In July of 1910, eight people from Toronto were completing an Ontario tour when their large vehicle flipped near Blyth, trapping all the occupants in it. They were able to crawl out, even though they had been soaked with gasoline. These tourists had their minor injuries attended to by Dr. Milne and then stayed overnight at the Commercial Hotel before returning home by train. The cause of the mishap was attributed to a ridge of gravel in the middle of the road and to excessive speed. Although several local farmers were asked to pull the wreck out of the ditch, all refused, citing their distaste for automobiles and also wishing the same fate to all such vehicles.
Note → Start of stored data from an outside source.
(* ===== verification/ToastCompression.v ===== *)
(** Compression of whole datums: src/backend/access/common/toast_compression.c, with
    toast_compress_datum of toast_internals.c and toast_decompress_datum(_slice) of
    detoast.c, which choose the method.

    liblz4 is a parameter: [None] is a server built without it, [Some L] calls the
    functions of [L], whose documented behaviour is the class [Lz4Ok].  The allocator is
    a parameter too, as the number of bytes that a chunk for a request really has.  The
    RLE routines write more than they request; a write past the end of the chunk is
    undefined behaviour, and the theorems about RLE values say how much room they need.
    PGLZ stays within its requests (pglz_compress_output and pglz_decompress_safe of
    PglzCodec.v). *)

From S2P Require Import Prelude Rle Varatt Pglz PglzHist PglzItems PglzCodec.

(** ** Methods *)

(** enum ToastCompressionId *)
Definition TOAST_PGLZ_COMPRESSION_ID : Z := 0.
Definition TOAST_LZ4_COMPRESSION_ID : Z := 1.
Definition TOAST_INVALID_COMPRESSION_ID : Z := 2.
Definition TOAST_RLE_COMPRESSION_ID : Z := 3.

(** attcompression characters *)
Definition TOAST_PGLZ_COMPRESSION : Z := 112.
Definition TOAST_LZ4_COMPRESSION : Z := 108.
Definition TOAST_RLE_COMPRESSION : Z := 114.
Definition InvalidCompressionMethod : Z := 0.
Definition CompressionMethodIsValid (cm : Z) : bool := negb (cm =? InvalidCompressionMethod).
(* ===== verification/ToastStore.v ===== *)
(** Out-of-line storage: toast_save_datum, toast_delete_datum and the index helpers of
    src/backend/access/common/toast_internals.c, heap_fetch_toast_slice of
    src/backend/access/heap/heaptoast.c, and the chunk-size constants of
    src/include/access/heaptoast.h.

    A toast relation is what its valid index shows: for every value id the live chunk
    rows in the order of their sequence numbers, and the ids that still have dead rows,
    which matter to scans with SnapshotAny.  A stored chunk is the bytes of its datum.
    Locks, WAL and interrupts are not modelled; the server runs under the postmaster and
    is not in recovery. *)

From S2P Require Import Prelude Varatt Oids.

(** ** Sizes *)

Definition BLCKSZ : Z := 8192.
Definition SizeOfPageHeaderData : Z := 24.
Definition sizeof_ItemIdData : Z := 4.
Definition SizeofHeapTupleHeader : Z := 23.
Definition sizeof_Oid : Z := 4.

Definition MaximumBytesPerTuple (tuplesPerPage : Z) : Z :=
  MAXALIGN_DOWN ((BLCKSZ - MAXALIGN (SizeOfPageHeaderData + tuplesPerPage * sizeof_ItemIdData))
                 / tuplesPerPage).
Definition TOAST_TUPLES_PER_PAGE : Z := 4.
Definition TOAST_TUPLE_THRESHOLD : Z := MaximumBytesPerTuple TOAST_TUPLES_PER_PAGE.
Definition TOAST_TUPLE_TARGET : Z := TOAST_TUPLE_THRESHOLD.
Definition TOAST_TUPLES_PER_PAGE_MAIN : Z := 1.
Definition TOAST_TUPLE_TARGET_MAIN : Z := MaximumBytesPerTuple TOAST_TUPLES_PER_PAGE_MAIN.
Definition EXTERN_TUPLES_PER_PAGE : Z := 4.
Definition EXTERN_TUPLE_MAX_SIZE : Z := MaximumBytesPerTuple EXTERN_TUPLES_PER_PAGE.
Definition TOAST_MAX_CHUNK_SIZE : Z :=
  EXTERN_TUPLE_MAX_SIZE - MAXALIGN SizeofHeapTupleHeader - sizeof_Oid - 4 - VARHDRSZ.
Definition TOAST_POINTER_SIZE : Z := VARHDRSZ_EXTERNAL + 16.

(** ** Relations *)

Record toast_index := { ti_oid : Z; indisvalid : bool; indisready : bool; indisunique : bool }.

Record toastrel := mkToastrel {
  tr_oid : Z;
  tr_indexes : list toast_index;
  tr_rows : gmap Z (list (Z * list Z));
  tr_dead : gset Z
}.

(** The database as this code sees it; [st_snapshot]: the session has a snapshot. *)
Record store := mkStore {
  st_rels : gmap Z toastrel;
  st_oids : oidgen;
  st_snapshot : bool
}.

(** The fields of the main relation that matter: the toast table, and the OID of the
    permanent toast table while the relation is being rewritten. *)
Record relation := { reltoastrelid : Z; rd_toastoid : Z }.

Definition OidIsValid (o : Z) : bool := negb (o =? InvalidOid).

Definition table_open (st : store) (oid : Z) : res toastrel :=
  match st_rels st !! oid with Some tr => Ok tr | None => Ereport ERRCODE_INTERNAL_ERROR end.

Definition set_rel (st : store) (tr : toastrel) : store :=
  mkStore (<[tr_oid tr := tr]> (st_rels st)) (st_oids st) (st_snapshot st).
(* ===== verification/Detoast.v ===== *)
(** Reading toasted values: src/backend/access/common/detoast.c.

    [holds E v data] says that the datum [v] stands for the contents [data], in any of
    the forms the toaster uses: plain, short, compressed in line, out of line plain or
    compressed, an indirect pointer, an expanded object.  The theorems say that every
    entry point agrees with it, and that storing a value establishes it. *)

From S2P Require Import Prelude Rle Varatt Pglz PglzHist PglzItems PglzCodec ToastCompression Oids ToastStore.

(** What detoasting looks at: the compression code's environment, the database, the
    memory that indirect pointers point to, and the flat form of expanded objects,
    which the methods of their types produce. *)
Record env := {
  e_cfg : config;
  e_store : store;
  e_mem : gmap Z (list Z);
  e_flat : gmap Z (list Z)
}.

Definition rd64 (l : list Z) (i : Z) : res Z :=
  a ← rd32 l i; b ← rd32 l (i + 4); Ok (a + 2 ^ 32 * b).
Definition deref (m : gmap Z (list Z)) (a : Z) : res (list Z) :=
  match m !! a with Some v => Ok v | None => Ub end.

Section detoast.
Context (E : env).

(** The header of a fetched datum of [size] data bytes. *)
Definition fetch_header (tp : varatt_external) (size : Z) : list Z :=
  let result := zrep (size + VARHDRSZ) 0 in
  if VARATT_EXTERNAL_IS_COMPRESSED tp then SET_VARSIZE_COMPRESSED result (size + VARHDRSZ)
  else SET_VARSIZE result (size + VARHDRSZ).

(** table_relation_fetch_toast_slice into the data area of [result]. *)
Definition fetch_into (tp : varatt_external) (attrsize off len : Z) (result : list Z) : res (list Z) :=
  tr ← table_open (e_store E) (va_toastrelid tp);
  data ← heap_fetch_toast_slice (e_store E) tr (va_valueid tp) attrsize off len (drop 4 result);
  Ok (take 4 result ++ data).

Definition toast_fetch_datum (attr : list Z) : res (list Z) :=
  o ← VARATT_IS_EXTERNAL_ONDISK attr;
  if negb o then Ereport ERRCODE_INTERNAL_ERROR else
  tp ← VARATT_EXTERNAL_GET_POINTER attr;
  let attrsize := int32_of (VARATT_EXTERNAL_GET_EXTSIZE tp) in
  _ ← palloc (attrsize + VARHDRSZ);
  let result := fetch_header tp attrsize in
  if attrsize =? 0 then Ok result else fetch_into tp attrsize 0 attrsize result.

Definition toast_fetch_datum_slice (attr : list Z) (sliceoffset slicelength : Z) : res (list Z) :=
  o ← VARATT_IS_EXTERNAL_ONDISK attr;
  if negb o then Ereport ERRCODE_INTERNAL_ERROR else
  tp ← VARATT_EXTERNAL_GET_POINTER attr;
  let attrsize := int32_of (VARATT_EXTERNAL_GET_EXTSIZE tp) in
  let '(sliceoffset, slicelength) :=
    if sliceoffset >=? attrsize then (0, 0) else (sliceoffset, slicelength) in
  let slicelength :=
    if VARATT_EXTERNAL_IS_COMPRESSED tp && (slicelength >? 0) then slicelength + 4 else slicelength in
  let slicelength :=
    if (sliceoffset + slicelength >? attrsize) || (slicelength <? 0)
    then attrsize - sliceoffset else slicelength in
  _ ← palloc (slicelength + VARHDRSZ);
  let result := fetch_header tp slicelength in
  if slicelength =? 0 then Ok result else fetch_into tp attrsize sliceoffset slicelength result.

(** The pointer in an indirect or an expanded datum, and what it points to. *)
Definition indirect_pointer (attr : list Z) : res (list Z) := a ← rd64 attr 2; deref (e_mem E) a.
Definition flat_form (attr : list Z) : res (list Z) := eoh ← rd64 attr 2; deref (e_flat E) eoh.
Definition EOH_get_flat_size (attr : list Z) : res Z := flat ← flat_form attr; Ok (zlen flat).
Definition flatten (attr : list Z) : res (list Z) :=
  resultsize ← EOH_get_flat_size attr; _ ← palloc resultsize; flat_form attr.
Definition heap_form_tuple (desc : tupledesc) (values : list (option Datum)) : res HeapTuple :=
  let numberOfAttributes := natts desc in
  if numberOfAttributes >? MaxTupleAttributeNumber then Ereport ERRCODE_TOO_MANY_COLUMNS else
  let hasnull := has_nulls desc values in
  let len := SizeofHeapTupleHeader in
  let len := if hasnull then len + BITMAPLEN numberOfAttributes else len in
  let hoff := MAXALIGN len in
  data_len ← heap_compute_data_size desc values;
  let len := hoff + data_len in
  _ ← palloc (HEAPTUPLESIZE + len);
  let bits := zrep (hoff - SizeofHeapTupleHeader) 0 in
  s ← heap_fill_tuple desc values (zrep data_len 0) 0 (if hasnull then Some bits else None);
  Ok (mkTuple len InvalidItemPointer InvalidOid
       (mkHeader (SetDatumFields (zrep 12 0) len (tdtypeid desc) (tdtypmod desc)) InvalidItemPointer
          (SetNatts 0 numberOfAttributes) (fs_infomask s) (hoff mod 256) (filled_bits s bits) (fs_area s))).
End form.

(** ** Deforming *)

Definition TupleDescAttr (desc : tupledesc) (i : Z) : res attribute :=
  if 0 <=? i then match td_atts desc !! Z.to_nat i with Some att => Ok att | None => Ub end else Ub.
Keeping early automobiles running could be challenging. At first, gasoline was stored in drums and would have to be transferred into cars manually. Gradually, gasoline pumps came into use, but the first ones only dispensed a gallon at a time and were not available in all municipalities. The early drivers had to carry their own supply, as well as tools to keep their rides in commission. Perhaps this is comparable to the 2020s, when drivers of electric cars need to map out the location of chargers before they set out on a trip.
With automobile ownership increasing, a local auto club was formed by 1911 for social reasons and also to lobby for better roads. At that time, the cost of a car licence was $2. This licence was a piece of heavy rubber with large white numerals painted on it. The usual speed limit was 20 miles per hour and 10 miles per hour when going through an intersection.
Another indicator of the popularity of these conveyances was the advent of the automobile show and in 1913, The Blyth Standard reported that R. M. McKay, Wm. Johnston, E. G. McTaggart, B. Bainton, W Logan, I. Brown, W. Moore, Dr. McTaggart and Dr. Milne were off to Toronto to the automobile show there.
An enterprising fellow in Brussels by the name of Cleve Denbow was offering an automobile for hire in 1915.
It was common for folks of all ages to be attracted to the novelty of the “horseless carriages”. Mary Ames of Brussels was not one of the first to own a car, but, by 1918, she celebrated her 90th birthday by having her first automobile ride, courtesy of Jno. McDonald.
It is quite difficult for us to imagine a world without automobiles: likely, our forebears found it very difficult to imagine a world with them.